Well, even she had to admit "integrity" was a relative term in the Judge's case. She couldn't avoid the fact that Mr. Integrity was carrying on a lusty affair with a law student, namely herself.
As usual they ate lunch in his chambers--takeout food from a bodega on the Grand Concourse. The Judge looked at her dreamily and said, "I love your hair."
"Tell me why."
He reached over and cupped her head in his right hand. "Because it's all yours. It's thick and kinky and short and it's yours."
"You saying you wouldn't love me if I had extensions or a wig?"
"No," he replied, "I can't imagine not loving you under any circumstances." He spoke with his heart but Jacksina wanted more.

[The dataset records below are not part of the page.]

(** The loop of [main] over [repos.Repos], appending to [re]. *)
Definition buildRepos (cacheDir : string) (mappings : list RepoMap) : list repo :=
  fold_left (fun re r => (re ++ [newRepo cacheDir r])%list) mappings [].

(** ** Effects *)

(** A Go error value, by its message. *)
Definition error := string.

(** [time.Duration]: a count of nanoseconds. *)
Definition Duration := Z.
Definition time_Second : Duration := 1000000000%Z.

(** A context made by [context.WithTimeout]: [ctxSerial] tells contexts of one
    run apart, [ctxTimeout] is the duration it was made with. *)
Record Context := {
  ctxSerial : nat;
  ctxTimeout : Duration
}.

(** [exec.Cmd]: the context that bounds the child, the program, its
    arguments, the working directory (empty: the caller's) and whether a
    process was started for it. *)
Record Cmd := {
  cmdCtx : Context;
  cmdPath : string;
  cmdArgs : list string;
  cmdDir : string;
  cmdProcess : bool
}.

(** What the program does to the world, in the order it does it. *)
Inductive Event :=
| EvStat (path : string)
| EvRemoveAll (path : string)
| EvMkdirAll (path : string) (perm : N)
| EvWriteFile (path data : string) (perm : N)
| EvWithTimeout (ctx : Context)
| EvCancel (ctx : Context)
| EvStart (c : Cmd)
| EvWait (c : Cmd)
| EvPrintf (line : string).

(** The environment: for a fallible call and the events before it, the error
    the call returns ([None] is Go's [nil]). *)
Definition Env := list Event -> Event -> option error.

Inductive Panic :=
| IndexOutOfRange (index len : nat).

Inductive Outcome (A : Type) :=
| Returned (a : A)
| Panicked (p : Panic).
Arguments Returned {A} a.
Arguments Panicked {A} p.

(** A computation reads the environment and the events so far, and gives the
    events it adds and how it ended. *)
Definition M (A : Type) := Env -> list Event -> list Event * Outcome A.

Definition ret {A} (a : A) : M A := fun _ _ => ([], Returned a).

Definition bind {A B} (m : M A) (k : A -> M B) : M B :=
  fun env h =>
    match m env h with
    | (es, Returned a) =>
        let (es', o) := k a env (h ++ es)%list in ((es ++ es')%list, o)
    | (es, Panicked p) => (es, Panicked p)
    end.

Notation "x <- m ;; k" := (bind m (fun x => k))
  (at level 61, m at next level, right associativity).
Notation "m ;; k" := (bind m (fun _ => k))
  (at level 61, right associativity).

Definition panic {A} (p : Panic) : M A := fun _ _ => ([], Panicked p).

(** A call the environment answers. *)
Definition call (e : Event) : M (option error) :=
  fun env h => ([e], Returned (env h e)).

(** An effect that cannot fail. *)
Definition emit (e : Event) : M unit := fun _ _ => ([e], Returned tt).

(** [defer cleanup()] followed by [body]: the deferred call runs when the
    function is left, by return or by panic, and does not change how it is
    left. *)
Definition defer {A} (cleanup : M unit) (body : M A) : M A :=
  fun env h =>
    let (es, o) := body env h in
    let (es', _) := cleanup env (h ++ es)%list in
    ((es ++ es')%list, o).

Definition events {A} (m : M A) (env : Env) (h : list Event) : list Event :=
  fst (m env h).

Definition outcome {A} (m : M A) (env : Env) (h : list Event) : Outcome A :=
  snd (m env h).

(** Indexing a slice: [xs[i]]. *)
Definition index (xs : list string) (i : nat) : M string :=
  match nth_error xs i with
  | Some x => ret x
  | None => panic (IndexOutOfRange i (List.length xs))
  end.

Definition os_Stat (path : string) : M (option error) := call (EvStat path).
Definition os_RemoveAll (path : string) : M (option error) := call (EvRemoveAll path).
Definition os_MkdirAll (path : string) (perm : N) : M (option error) :=
  call (EvMkdirAll path perm).
Definition ioutil_WriteFile (path data : string) (perm : N) : M (option error) :=
  call (EvWriteFile path data perm).
Definition log_Printf (line : string) : M unit := emit (EvPrintf line).

(** [context.WithTimeout(context.Background(), d)]: the context, whose cancel
    function is [cancel]. *)
Definition context_WithTimeout (d : Duration) : M Context :=
  fun _ h =>
    let ctx := {| ctxSerial := List.length h; ctxTimeout := d |} in
    ([EvWithTimeout ctx], Returned ctx).

Definition cancel (ctx : Context) : M unit := emit (EvCancel ctx).

(** [exec.CommandContext(ctx, name, arg...)]. *)
Definition exec_CommandContext (ctx : Context) (path : string) (args : list string) : Cmd :=
  {| cmdCtx := ctx; cmdPath := path; cmdArgs := args; cmdDir := ""; cmdProcess := false |}.

Definition setDir (c : Cmd) (dir : string) : Cmd :=
  {| cmdCtx := cmdCtx c; cmdPath := cmdPath c; cmdArgs := cmdArgs c;
     cmdDir := dir; cmdProcess := cmdProcess c |}.

Definition setProcess (c : Cmd) (started : bool) : Cmd :=
  {| cmdCtx := cmdCtx c; cmdPath := cmdPath c; cmdArgs := cmdArgs c;
     cmdDir := cmdDir c; cmdProcess := started |}.

(** [cmd.Start()]: the command afterwards and the error. *)
Definition cmd_Start (c : Cmd) : M (Cmd * option error) :=
  err <- call (EvStart c) ;;
  match err with
  | None => ret (setProcess c true, None)
  | Some e => ret (c, Some e)
  end.

(** [cmd.Wait()]: an error of its own when no process was started, else what
    the environment says of the child (its exit status, or that it was killed
    when the context's deadline passed). *)
Definition cmd_Wait (c : Cmd) : M (option error) :=
  if cmdProcess c then call (EvWait c) else ret (Some "exec: not started").

(** The line feed of the Go string literals. *)
Definition LF : string := String "010"%char "".

(** ** The program *)

Import GoStrings.

(** [func clone(r repo)]. *)
Definition clone (r : repo) : M unit :=
  ctx <- context_WithTimeout (30 * time_Second)%Z ;;
  defer (cancel ctx)
    (log_Printf ("cloning repo: " ++ name r ++ ", root: " ++ root r) ;;
     let cmd := exec_CommandContext ctx "git" ["clone"; "--mirror"; source r; root r] in
     started <- cmd_Start cmd ;;
     let (cmd, err) := started in
     match err with
     | Some e => log_Printf ("error starting git clone on repo: " ++ name r ++ ", err: " ++ e)
     | None => ret tt
     end ;;
     err <- cmd_Wait cmd ;;
     match err with
     | Some e => log_Printf ("error waiting git clone on repo: " ++ name r ++ ", err: " ++ e)
     | None => ret tt
     end).

(** The remote name both [addRemote] and [push] compute from the
    destination: [strings.Split(strings.Split(d, "@")[1], ":")[0]]. *)
Definition remoteName (d : string) : M string :=
  let nameAt := Split d "@" in
  at1 <- index nameAt 1 ;;
  index (Split at1 ":") 0.

(** [func addRemote(r repo)].  The permission [511] is the [0777] of the
    source. *)
Definition addRemote (r : repo) : M unit :=
  err <- os_MkdirAll (filepath.Join [root r; "remotes"]) 511%N ;;
  match err with
  | Some _ => ret tt
  | None =>
      let remote := "URL: " ++ destination r ++ LF ++
                    "Push: +refs/heads/*:refs/heads/*" ++ LF ++
                    "Push: +refs/tags/*:refs/tags/*" ++ LF in
      name <- remoteName (destination r) ;;
      ioutil_WriteFile (filepath.Join [root r; "remotes"; name]) remote 511%N ;;
      ret tt
  end.
(** * The MLX driver process: protocol loop, prompt formatting, end-of-sequence
    detection and capability probing.

    Shallow embedding of
      packages/driver/src/mlx-ml/python/__main__.py
      packages/driver/src/mlx-ml/python/token_utils.py
      packages/driver/src/mlx-ml/python/chat_template_constraints.py

    Python [str] values are [string]s whose characters stand for code points
    below 256.  The inference runtime (tokenizer, [stream_generate]) and the
    [json] module are external to the repository: they enter as fields of the
    records [Tokenizer] and [Runtime]. *)

From Stdlib Require Import Ascii String ZArith List Lia.
From stdpp Require Import base option list strings gmap.

Local Open Scope nat_scope.

(* ===================================================================== *)
(** * Part I: the embedding                                               *)
(* ===================================================================== *)

(** ** Sequences: the algorithms behind [str.find], [str.split], [str.join] *)

Module Seq.
Section Sequences.
Context {A : Type} `{EqDecision A}.

(** [s.startswith(p)] *)
Fixpoint starts_with (p s : list A) : bool :=
  match p, s with
  | [], _ => true
  | _ :: _, [] => false
  | x :: p', y :: s' => bool_decide (x = y) && starts_with p' s'
  end.

(** [s.find(p)]: index of the first occurrence, [None] for Python's -1. *)
Fixpoint find (p s : list A) : option nat :=
  if starts_with p s then Some 0
  else match s with
       | [] => None
       | _ :: s' => S <$> find p s'
       end.

(** [s.rfind(p)]: index of the last occurrence. *)
Fixpoint rfind (p s : list A) : option nat :=
  match s with
  | [] => if starts_with p [] then Some 0 else None
  | _ :: s' =>
      match rfind p s' with
      | Some i => Some (S i)
      | None => if starts_with p s then Some 0 else None
      end
  end.

(** [s.split(p)] for a non-empty separator: cut at the first occurrence,
    resume behind it.  Every cut removes at least one element, so
    [length s] rounds are enough. *)
Fixpoint split_go (n : nat) (p s : list A) : list (list A) :=
  match n with
  | 0 => [s]
  | S n' =>
      match find p s with
      | None => [s]
      | Some i => take i s :: split_go n' p (drop (i + length p) s)
      end
  end.

Definition split (p s : list A) : list (list A) := split_go (length s) p s.

(** [p.join(parts)] *)
Fixpoint join (p : list A) (parts : list (list A)) : list A :=
  match parts with
  | [] => []
  | x :: rest =>
      match rest with
      | [] => x
      | _ :: _ => x ++ p ++ join p rest
      end
  end.

(** Start of the last cut made by the left-to-right scan of [split]. *)
Fixpoint scan_last_go (n : nat) (p s : list A) : option nat :=
  match n with
  | 0 => None
  | S n' =>
      match find p s with
      | None => None
      | Some i =>
          Some (match scan_last_go n' p (drop (i + length p) s) with
                | None => i
                | Some j => i + length p + j
                end)
      end
  end.

Definition scan_last (p s : list A) : option nat :=
  scan_last_go (length s) p s.

(** [p] occurs in [s] at index [i]. *)
Definition occurs_at (p s : list A) (i : nat) : Prop :=
  exists pre post, s = pre ++ p ++ post /\ length pre = i.

Definition occurs (p s : list A) : Prop := exists i, occurs_at p s i.

(** No two occurrences of [p] in [s] share a position. *)
Definition no_overlap (p s : list A) : Prop :=
  forall i k, occurs_at p s i -> occurs_at p s k -> i < k -> i + length p <= k.

(** [s.lstrip()] and [s.strip()] for a class [ws] of elements. *)
Fixpoint lstrip (ws : A -> bool) (s : list A) : list A :=
  match s with
  | [] => []
  | x :: s' => if ws x then lstrip ws s' else s
  end.

Definition strip (ws : A -> bool) (s : list A) : list A :=
  rev (lstrip ws (rev (lstrip ws s))).

End Sequences.
End Seq.

(** ** Python strings *)

Definition chars (s : string) : list ascii := list_ascii_of_string s.
Definition of_chars (l : list ascii) : string := string_of_list_ascii l.

(** The line feed and the NUL character. *)
Definition LF : string := String "010"%char EmptyString.
Definition NUL : string := String "000"%char EmptyString.

(** The response terminator [print('\n', end='\0')] writes. *)
Definition terminator : string := LF +:+ NUL.

(** [c.isspace()] for a code point below 256. *)
Definition isspace (c : ascii) : bool :=
  let n := nat_of_ascii c in
  ((9 <=? n) && (n <=? 13)) || ((28 <=? n) && (n <=? 32))
  || (n =? 133) || (n =? 160).

(** [s.strip()] *)
Definition str_strip (s : string) : string :=
  of_chars (Seq.strip isspace (chars s)).

(** [s.replace('\0', '')] *)
Fixpoint str_remove_nul (s : string) : string :=
  match s with
  | EmptyString => EmptyString
  | String c s' =>
      if Ascii.eqb c "000"%char then str_remove_nul s'
      else String c (str_remove_nul s')
  end.

(** [sep.join(parts)] *)
Fixpoint str_join (sep : string) (parts : list string) : string :=
  match parts with
  | [] => ""
  | x :: rest =>
      match rest with
      | [] => x
      | _ :: _ => x +:+ sep +:+ str_join sep rest
      end
  end.

(** [''.join(parts)] *)
Definition str_concat (parts : list string) : string :=
  foldr String.append "" parts.

(** [p in s] *)
Definition str_occurs (p s : string) : Prop :=
  exists pre post, s = pre +:+ p +:+ post.

(** [s.rfind(p)] and [s[:i]] *)
Definition str_rfind (s p : string) : option nat := Seq.rfind (chars p) (chars s).
Definition str_upto (s : string) (i : nat) : string := of_chars (take i (chars s)).

(** Number of NUL characters of a text. *)
Fixpoint count_nul (s : string) : nat :=
  match s with
  | EmptyString => 0
  | String c s' => (if Ascii.eqb c "000"%char then 1 else 0) + count_nul s'
  end.

(** ** Exceptions and the input/output trace *)

(** An exception, with the text [str(e)] gives. *)
Inductive exn : Type :=
| Exception (msg : string).

Definition exn_str (e : exn) : string :=
  match e with Exception msg => msg end.

Inductive outcome (A : Type) : Type :=
| Return (a : A)
| Raise (e : exn).
Arguments Return {A} a.
Arguments Raise {A} e.

(** What the process does that its environment can see: a write to standard
    output (one [print] call), a write to standard error, and the delivery of
    one chunk by the generation sequence. *)
Inductive event : Type :=
| Stdout (s : string)
| Stderr (s : string)
| Pull.

(** A computation: the events it performed and how it ended. *)
Definition io (A : Type) : Type := (list event * outcome A)%type.

Definition ret {A} (a : A) : io A := ([], Return a).
Definition raise {A} (e : exn) : io A := ([], Raise e).

Definition bind {A B} (m : io A) (k : A -> io B) : io B :=
  match m with
  | (tr, Return a) => let (tr', r) := k a in (tr ++ tr', r)
  | (tr, Raise e) => (tr, Raise e)
  end.

#[global] Instance io_ret : MRet io := @ret.
#[global] Instance io_bind : MBind io := fun A B k m => bind m k.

"Your wife wears wigs, doesn't she?" A mischievous look passed across her face. She could feel the Judge's hand tense.
"You", he said with his grave Judge voice, "believe in your own beauty. You don't worry whether your hair is long or wavy or big and bouncy. You don't spend hours at the hairdresser and God knows bow much money. You love yourself, which makes it easy for me to love you."
The Judge never invoked his wife's name around Jacksina. He was, in her estimation, too classy to dog his wife in front of his mistress. The Judge leaned over the desk, wrapped both his hands around her head and kissed her with a college boy's enthusiasm but a grown man's skill.